Natural language processing, or NLP, is an automated way to understand, analyze human languages, and extract information from such data by applying machine learning algorithms. The data content can be text document, image, audio, or video. 
Sometimes, it is also referred to as a field of computer science or artificial intelligence to extract the linguistics information from the underlying data.
NLP enables machines or computers to derive meaning from human or natural language input.

Natural language processing (NLP) is a field that focuses on making natural human language usable by computer programs. 
A lot of the data that you could be analyzing is unstructured data and contains human-readable text.
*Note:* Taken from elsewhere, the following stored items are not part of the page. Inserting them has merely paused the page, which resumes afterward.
(* ===== verification/Rand.v ===== *)
(** * Rand: sources of random bytes

    The interface [io.Reader] as the code relies on it, and the generator of
    [rand/salsa20rand.go]: [Salsa20Rand] (a Salsa20 key stream in blocks of 16
    KiB), [MutexReader], [PerCPUReader] and the package's [Read]. The Salsa20
    cipher itself is a parameter. *)

From stdpp Require Import numbers strings gmap list.
From Stdlib Require Import Strings.Byte.
From S2P Require Import Prelude Binary.

(** ** The interface *)

(** [Read(d)] with [len(d) = n]: the [n] bytes stored in [d], or an error, and
    the new state. *)
Class Reader (R : Type) := Read : nat -> GoM R (result bytes).

(** What the code that does not check for short reads relies on: from a state
    that satisfies [reader_ok] every read fills the whole buffer without error. *)
Class FullReader (R : Type) `{Reader R} := {
  reader_ok : R -> Prop;
  read_full : forall n r, reader_ok r ->
    exists bs r', Read n r = Ret (Ok bs, r') /\ length bs = n /\ reader_ok r';
}.

(** [rand.Read(b)], which is [io.ReadFull(Reader, b)]; its callers ignore the
    error, and a buffer that a failed read did not fill keeps its zeroes. *)
Definition rand_Read {R} `{Reader R} (n : nat) : GoM R bytes :=
  (let! r := Read n in
   match r with
   | Ok bs => gret bs
   | Err _ => gret (replicate n x00)
   end)%go.

(** ** Salsa20Rand *)

Section Salsa.

(** [golang.org/x/crypto/salsa20]'s [XORKeyStream(out, in, nonce, key)]: the new
    contents of [out]. *)
Context (XORKeyStream : bytes -> bytes -> bytes -> bytes).

Record Salsa20Rand := mkSalsa20Rand {
  sr_zeroes : bytes;
  sr_buffer : bytes;
  sr_bufferOffset : Z;
  sr_key : bytes;
  sr_nonce : Z;
}.

Definition salsa_n : nat := 16 * 1024.

Definition fill (sr : Salsa20Rand) : Salsa20Rand :=
  let nonce := be_put 8 (sr_nonce sr) in
  mkSalsa20Rand (sr_zeroes sr) (XORKeyStream (sr_zeroes sr) nonce (sr_key sr)) 0
    (sr_key sr) (u64 (sr_nonce sr + 1)).

(** [NewSalsa20Rand(base)]: the key comes from one read of [base]. When that read
    is short without an error, [err.Error()] dereferences nil. *)
Definition NewSalsa20Rand {B} `{Reader B} : GoM B Salsa20Rand :=
  (let! r := Read 32 in
   match r with
   | Ok key =>
       if decide (length key = 32%nat) then
         gret (fill (mkSalsa20Rand (replicate salsa_n x00) (replicate salsa_n x00)
                      (Z.of_nat salsa_n) key 0))
       else glift (Panic nil_panic)
   | Err e => glift (Panic ("NewSalsa20Rand: " +:+ e))
   end)%go.

(** The loop of [Read]: one iteration copies what is left of the buffer or of
    the destination, refilling an empty buffer first. *)
Fixpoint salsa_loop (fuel : nat) (d : nat) (sr : Salsa20Rand) : outcome (bytes * Salsa20Rand) :=
  match d with
  | O => Ret ([], sr)
  | S _ =>
      match fuel with
      | O => NoFuel
      | S fuel' =>
          let sr := if decide (sr_bufferOffset sr = zlen (sr_buffer sr)) then fill sr else sr in
          b ← go_slice (sr_buffer sr) (sr_bufferOffset sr) (zlen (sr_buffer sr));
          let got := take d b in
          let m := length got in
          p ← salsa_loop fuel' (d - m)
                (mkSalsa20Rand (sr_zeroes sr) (sr_buffer sr) (sr_bufferOffset sr + Z.of_nat m)
                   (sr_key sr) (sr_nonce sr));
          Ret (got ++ p.1, p.2)
      end
  end.

(** [d] iterations are enough: each copies at least one byte. *)
Definition Salsa20Rand_Read (d : nat) (sr : Salsa20Rand) : outcome (bytes * Salsa20Rand) :=
  salsa_loop d d sr.

#[export] Instance salsa_reader : Reader Salsa20Rand := fun n sr =>
  p ← Salsa20Rand_Read n sr; Ret (Ok p.1, p.2).

(** Several reads one after another, with their outputs joined. *)
Fixpoint salsa_reads (ds : list nat) (sr : Salsa20Rand) : outcome (bytes * Salsa20Rand) :=
  match ds with
  | [] => Ret ([], sr)
  | d :: ds' =>
      p ← Salsa20Rand_Read d sr;
      q ← salsa_reads ds' p.2;
      Ret (p.1 ++ q.1, q.2)
  end.

(** ** The abstract key stream *)

(** Block [k] (modulo 2^64) of the generator keyed by [key], and byte [p] of the
    stream the blocks make up. *)
Definition salsa_block (key : bytes) (k : Z) : bytes :=
  XORKeyStream (replicate salsa_n x00) (be_put 8 (u64 k)) key.
Definition salsa_stream (key : bytes) (p : Z) : byte :=
  nth (Z.to_nat (p mod Z.of_nat salsa_n)) (salsa_block key (p / Z.of_nat salsa_n)) x00.

(** The generator stands at position [p] of the stream of [key]. *)
Definition salsa_at (sr : Salsa20Rand) (key : bytes) (p : Z) : Prop :=
  sr_zeroes sr = replicate salsa_n x00 /\ sr_key sr = key /\
  exists k, sr_nonce sr = u64 (k + 1) /\ sr_buffer sr = salsa_block key k /\
            0 <= sr_bufferOffset sr <= Z.of_nat salsa_n /\
            p = k * Z.of_nat salsa_n + sr_bufferOffset sr.

(** Documented: the output is as long as the input. *)
Hypothesis XORKeyStream_length : forall i n k, length (XORKeyStream i n k) = length i.

#[local] Opaque salsa_n.

Lemma salsa_block_length key k : length (salsa_block key k) = salsa_n.
Proof. unfold salsa_block. by rewrite XORKeyStream_length, length_replicate. Qed.

Lemma u64_u64_add a b : u64 (u64 a + b) = u64 (a + b).
Proof. unfold u64. by rewrite Zplus_mod_idemp_l. Qed.

Lemma fill_at sr key p :
  salsa_at sr key p -> sr_bufferOffset sr = zlen (sr_buffer sr) ->
  salsa_at (fill sr) key p /\ sr_bufferOffset (fill sr) = 0.
Proof.
  intros (Hz & Hk & k & Hn & Hb & Ho & Hp) Hfull. split; [|done].
  unfold zlen in Hfull. rewrite Hb, salsa_block_length in Hfull.
  split_and!; [done|done|]. exists (k + 1). unfold fill; cbn.
  rewrite Hn, Hz, Hk, u64_u64_add. split_and!; [done|done|lia|lia|lia].
Qed.

(** What one copy of the loop delivers is the next stretch of the stream. *)
Lemma stream_chunk key k o d :
  0 <= o < Z.of_nat salsa_n ->
  take d (drop (Z.to_nat o) (salsa_block key k)) =
  (fun i => salsa_stream key (k * Z.of_nat salsa_n + o + i)) <$>
    seqZ 0 (Z.min (Z.of_nat d) (Z.of_nat salsa_n - o)).
Proof.
  intros Ho. pose proof (salsa_block_length key k) as Hl.
  apply list_eq_same_length with (n := Nat.min d (salsa_n - Z.to_nat o)).
  { rewrite length_fmap, length_seqZ. lia. }
  { by rewrite length_take, length_drop, Hl. }
  intros i x y Hi Hx Hy.
  apply list_lookup_fmap_Some in Hy as (z & -> & Hz). apply lookup_seqZ in Hz as [-> Hz].
  rewrite lookup_take_lt, lookup_drop in Hx by lia.
  unfold salsa_stream.
  replace (k * Z.of_nat salsa_n + o + (0 + Z.of_nat i)) with (o + Z.of_nat i + k * Z.of_nat salsa_n) by lia.
  rewrite Z_mod_plus_full, Z.div_add, Z.div_small, Z.mod_small, Z.add_0_l by lia.
  symmetry. apply nth_lookup_Some with (d := x00) in Hx.
  rewrite <- Hx. f_equal. lia.
Qed.

Lemma salsa_loop_stream key fuel d sr p :
  (d <= fuel)%nat -> salsa_at sr key p ->
  exists sr', salsa_loop fuel d sr =
    Ret ((fun i => salsa_stream key (p + i)) <$> seqZ 0 (Z.of_nat d), sr') /\
    salsa_at sr' key (p + Z.of_nat d).
Proof.
  revert d sr p. induction fuel as [|fuel IH]; intros [|d] sr p Hd Hat; try lia.
  1,2: eexists; split; [done|]; by rewrite Z.add_0_r.
  cbn [salsa_loop].
  set (sr1 := if decide _ then _ else sr).
  assert (salsa_at sr1 key p /\ sr_bufferOffset sr1 < Z.of_nat salsa_n) as [Hat1 Hlt].
  { unfold sr1. case_decide as Hc; [destruct (fill_at _ _ _ Hat Hc) as [? ->]; done|].
    split; [done|]. destruct Hat as (_ & _ & k & _ & Hb & Ho & _).
    unfold zlen in Hc. rewrite Hb, salsa_block_length in Hc. lia. }
  clearbody sr1. destruct Hat1 as (Hz & Hk & k & Hn & Hb & Ho & Hp).
  assert (zlen (sr_buffer sr1) = Z.of_nat salsa_n) as Hlen
    by (unfold zlen; by rewrite Hb, salsa_block_length).
  unfold go_slice. rewrite decide_True by lia. cbn [mbind outcome_bind].
  rewrite (take_ge (drop _ (sr_buffer sr1))) by (rewrite length_drop; unfold zlen in *; lia).
  rewrite Hb, stream_chunk, length_fmap, length_seqZ by lia.
  set (m := Z.min (Z.of_nat (S d)) (Z.of_nat salsa_n - sr_bufferOffset sr1)).
  destruct (IH (S d - Z.to_nat m)%nat
    (mkSalsa20Rand (sr_zeroes sr1) (salsa_block key k) (sr_bufferOffset sr1 + Z.of_nat (Z.to_nat m))
       (sr_key sr1) (sr_nonce sr1)) (p + m)) as (sr' & Hloop & Hat').
  { lia. }
  { split_and!; [done|done|]. exists k. cbn. split_and!; [done|done|lia..]. }
  rewrite Hloop. cbn [mbind outcome_bind fst snd]. exists sr'. split.
  2: { replace (p + Z.of_nat (S d)) with (p + m + Z.of_nat (S d - Z.to_nat m)) by lia. done. }
  do 2 f_equal. replace (seqZ 0 (Z.of_nat (S d))) with (seqZ 0 (m + Z.of_nat (S d - Z.to_nat m))) by (f_equal; lia).
  rewrite seqZ_app, fmap_app by lia. f_equal.
  - apply list_fmap_ext. intros i x _. f_equal. lia.
  - replace (seqZ (0 + m)) with (seqZ (m + 0)) by (f_equal; lia).
    rewrite <- fmap_add_seqZ, <- list_fmap_compose.
    apply list_fmap_ext. intros i x _. cbn. f_equal. lia.
Qed.

Lemma new_salsa_at {B} `{Reader B} (base base' : B) sr :
  NewSalsa20Rand base = Ret (sr, base') ->
  exists key, Read 32 base = Ret (Ok key, base') /\ length key = 32%nat /\ salsa_at sr key 0.
Proof.
  unfold NewSalsa20Rand. intros ([key|e] & b1 & Hr & Hk)%gbind_ret; [|done].
  case_decide as Hl; [|done]. apply gret_ret in Hk as [-> ->]. exists key. split_and!; [done..|].
  split_and!; [done..|]. exists 0. split_and!; try done; cbn; lia.
Qed.

Lemma stream_segment_app key p m n : 0 <= m -> 0 <= n ->
  ((fun i => salsa_stream key (p + i)) <$> seqZ 0 m) ++
  ((fun i => salsa_stream key (p + m + i)) <$> seqZ 0 n) =
  (fun i => salsa_stream key (p + i)) <$> seqZ 0 (m + n).
Proof.
  intros ??. rewrite seqZ_app, fmap_app by lia. f_equal.
  replace (seqZ (0 + m)) with (seqZ (m + 0)) by (f_equal; lia).
  rewrite <- fmap_add_seqZ, <- list_fmap_compose.
  apply list_fmap_ext. intros i x _. cbn. f_equal. lia.
Qed.

Lemma salsa_reads_stream key ds sr p :
  salsa_at sr key p ->
  exists sr', salsa_reads ds sr =
    Ret ((fun i => salsa_stream key (p + i)) <$> seqZ 0 (Z.of_nat (sum_list ds)), sr').
Proof.
  revert sr p. induction ds as [|d ds IH]; intros sr p Hat; [by eexists|]. cbn [salsa_reads].
  destruct (salsa_loop_stream key d d sr p) as (sr1 & Hd & Hat1); [lia|done|].
  unfold Salsa20Rand_Read. rewrite Hd. cbn [mbind outcome_bind fst snd].
  destruct (IH _ _ Hat1) as (sr2 & ->). cbn [mbind outcome_bind fst snd]. exists sr2.
  rewrite stream_segment_app by lia.
  replace (Z.of_nat d + Z.of_nat (sum_list ds)) with (Z.of_nat (sum_list (d :: ds)))
    by (simpl; lia). done.
Qed.

(** C38. The generator delivers one key stream, however it is read: after
    [NewSalsa20Rand] has taken its key from [base], any sequence of reads of any
    sizes terminates and yields, joined, the first bytes of the Salsa20 stream of
    that key under the block nonces 0, 1, 2, ... (no byte is skipped or repeated
    at the 16 KiB refills). *)
Theorem Salsa20Rand_is_stream {B} `{Reader B} (base base' : B) (sr : Salsa20Rand) (ds : list nat) :
  NewSalsa20Rand base = Ret (sr, base') ->
  exists key sr', Read 32 base = Ret (Ok key, base') /\
    salsa_reads ds sr = Ret (salsa_stream key <$> seqZ 0 (Z.of_nat (sum_list ds)), sr').
Proof.
  intros (key & Hr & _ & Hat)%new_salsa_at.
  destruct (salsa_reads_stream key ds sr 0 Hat) as (sr' & ->). by eauto.
Qed.

(** The generator discharges the interface. *)
#[export] Program Instance salsa_full : FullReader Salsa20Rand := {|
  reader_ok sr := exists key p, salsa_at sr key p |}.
Next Obligation.
  intros n sr (key & p & Hat).
  destruct (salsa_loop_stream key n n sr p) as (sr' & Hl & Hat'); [lia|done|].
  unfold Read, salsa_reader, Salsa20Rand_Read. rewrite Hl. cbn.
  eexists _, _. split_and!; [done| |eauto].
  rewrite length_fmap, length_seqZ. lia.
Qed.

End Salsa.

(** ** MutexReader and PerCPUReader *)

Section Wrappers.

Context {A : Type} `{Reader A}.

Record MutexReader := mkMutexReader { mr_mu : bool; mr_reader : A }.

Definition NewMutexReader (reader : A) : MutexReader := mkMutexReader false reader.

(** [Lock], the inner read, [Unlock]; a reader whose lock is held blocks. *)
#[export] Instance mutex_reader : Reader MutexReader := fun n mr =>
  if mr_mu mr then Block
  else p ← Read n (mr_reader mr); Ret (p.1, mkMutexReader false p.2).

(** [pcr_cpu k] is the core on which the [k]-th read runs. *)
Record PerCPUReader := mkPerCPUReader {
  pcr_readers : list MutexReader;
  pcr_cpu : nat -> Z;
  pcr_calls : nat;
}.

Definition NewPerCPUReader {B} (NumCPU : nat) (cpu : nat -> Z) (initfunc : GoM B A) : GoM B PerCPUReader :=
  (let! readers := go_map (fun _ => let! r := initfunc in gret (NewMutexReader r)) (seq 0 NumCPU) in
   gret (mkPerCPUReader readers cpu 0))%go.

(** [pcr.readers[thiscpu%uint64(runtime.NumCPU())].Read(d)] *)
#[export] Instance percpu_reader : Reader PerCPUReader := fun n pcr =>
  let thiscpu := u64 (pcr_cpu pcr (pcr_calls pcr)) in
  let NumCPU := zlen (pcr_readers pcr) in
  if decide (NumCPU = 0) then Panic divide_panic else
  mr ← go_index (pcr_readers pcr) (thiscpu mod NumCPU);
  p ← Read n mr;
  readers ← go_store (pcr_readers pcr) (thiscpu mod NumCPU) p.2;
  Ret (p.1, mkPerCPUReader readers (pcr_cpu pcr) (S (pcr_calls pcr))).

#[export] Program Instance percpu_full `{!FullReader A} : FullReader PerCPUReader := {|
  reader_ok pcr := pcr_readers pcr <> [] /\
    Forall (fun mr => mr_mu mr = false /\ reader_ok (mr_reader mr)) (pcr_readers pcr) |}.
Next Obligation.
  intros HF n pcr [Hne Hok]. unfold Read, percpu_reader.
  set (N := zlen (pcr_readers pcr)). set (i := u64 _ mod N).
  assert (0 < N) as HN by (unfold N, zlen; destruct (pcr_readers pcr); [done|simpl; lia]).
  assert (0 <= i < N) as Hi by (by apply Z.mod_pos_bound).
  rewrite decide_False by lia.
  destruct (lookup_lt_is_Some_2 (pcr_readers pcr) (Z.to_nat i)) as [mr Hmr].
  { unfold N, zlen in Hi. lia. }
  pose proof (Forall_lookup_1 _ _ _ _ Hok Hmr) as [Hmu Hmok].
  rewrite (proj2 (go_index_ret _ _ mr)) by (split; [lia|done]). cbn [mbind outcome_bind].
  destruct (read_full n (mr_reader mr) Hmok) as (bs & r' & Hr & Hl & Hok').
  unfold Read at 1, mutex_reader. rewrite Hmu, Hr. cbn [mbind outcome_bind fst snd].
  rewrite (proj2 (go_store_ret _ _ _ _)) by (split; [exact Hi|done]). cbn [mbind outcome_bind].
  eexists _, _. split_and!; [done|done| |]; cbn.
  - intros He%(f_equal length). rewrite length_insert in He. unfold N, zlen in HN. cbn in He. lia.
  - apply Forall_insert; [done|]. done.
Qed.

End Wrappers.
Arguments MutexReader A : clear implicits.
Arguments PerCPUReader A : clear implicits.

(** ** Using a source *)

Lemma rand_Read_full {R} `{FullReader R} n r :
  reader_ok r -> exists bs r', rand_Read n r = Ret (bs, r') /\ length bs = n /\ reader_ok r'.
Proof.
  intros Hok. destruct (read_full n r Hok) as (bs & r' & Hr & Hl & Hok').
  exists bs, r'. unfold rand_Read. by rewrite (gbind_eq _ _ _ _ _ Hr).
Qed.

(** ** A concrete source for the witnesses: the byte stream 0, 1, ..., 255, 0, ... *)

Definition counter_reader : Reader Z := fun n c =>
  Ret (Ok (byte_of_Z <$> seqZ c (Z.of_nat n)), c + Z.of_nat n).

Program Definition counter_full : @FullReader Z counter_reader :=
  {| reader_ok c := True |}.
Next Obligation.
  intros n r _. eexists _, _. split_and!; [done| |done].
  rewrite length_fmap, length_seqZ. lia.
Qed.

(** The constant source of one byte. *)
Definition const_reader (c : byte) : Reader unit := fun n _ => Ret (Ok (replicate n c), tt).
Program Definition const_full (c : byte) : @FullReader unit (const_reader c) := {| reader_ok _ := True |}.
Next Obligation. intros c n r _. eexists _, _. by rewrite length_replicate. Qed.

Lemma Salsa20Rand_is_stream_witness :
  exists sr, @NewSalsa20Rand (fun i n k => i) Z counter_reader 0 = Ret (sr, 32) /\
  exists key sr', salsa_reads (fun i n k => i) [3; 20000]%nat sr =
    Ret (salsa_stream (fun i n k => i) key <$> seqZ 0 20003, sr').
Proof.
  eexists. split; [reflexivity|].
  destruct (@Salsa20Rand_is_stream (fun i n k => i) (fun i n k => eq_refl) Z counter_reader 0 32 _
              [3; 20000]%nat eq_refl) as (key & sr' & _ & H).
  exists key, sr'. exact H.
Defined.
Before you can analyze that data programmatically, you first need to preprocess it. 

In [1]:
#install NLTK with pip
#pip install nltk==3.5

Tokenizing
By tokenizing, you can conveniently split up text by word or by sentence. This will allow you to work with smaller pieces of text that are still relatively coherent and meaningful even outside of the context of the rest of the text. It’s your first step in turning unstructured data into structured data, which is easier to analyze.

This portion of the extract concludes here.